Start of Material for the task
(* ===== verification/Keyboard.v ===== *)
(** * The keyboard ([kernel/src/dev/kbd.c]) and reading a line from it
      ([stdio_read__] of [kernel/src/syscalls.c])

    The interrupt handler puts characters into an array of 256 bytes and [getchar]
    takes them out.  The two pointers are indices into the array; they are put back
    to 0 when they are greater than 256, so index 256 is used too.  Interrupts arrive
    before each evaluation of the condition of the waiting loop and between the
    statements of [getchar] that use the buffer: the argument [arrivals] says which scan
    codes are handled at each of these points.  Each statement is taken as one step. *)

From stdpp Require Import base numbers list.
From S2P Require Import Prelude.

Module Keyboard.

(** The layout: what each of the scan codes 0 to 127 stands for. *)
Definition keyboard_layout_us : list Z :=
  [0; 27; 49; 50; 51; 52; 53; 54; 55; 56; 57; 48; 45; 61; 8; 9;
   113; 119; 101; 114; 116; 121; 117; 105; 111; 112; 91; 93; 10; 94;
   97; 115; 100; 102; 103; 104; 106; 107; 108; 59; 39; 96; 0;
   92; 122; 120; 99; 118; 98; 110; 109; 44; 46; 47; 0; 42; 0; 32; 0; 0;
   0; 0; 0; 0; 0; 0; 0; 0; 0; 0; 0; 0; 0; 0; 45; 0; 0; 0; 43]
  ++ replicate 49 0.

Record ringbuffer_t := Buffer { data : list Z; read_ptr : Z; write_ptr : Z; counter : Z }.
End of Material for the task
• _Problem to work on_:
Within the data above, find the lines that contain the word "into" and copy each of them.

• _Task response_:
    The interrupt handler puts characters into an array of 256 bytes and [getchar]
    takes them out.  The two pointers are indices into the array; they are put back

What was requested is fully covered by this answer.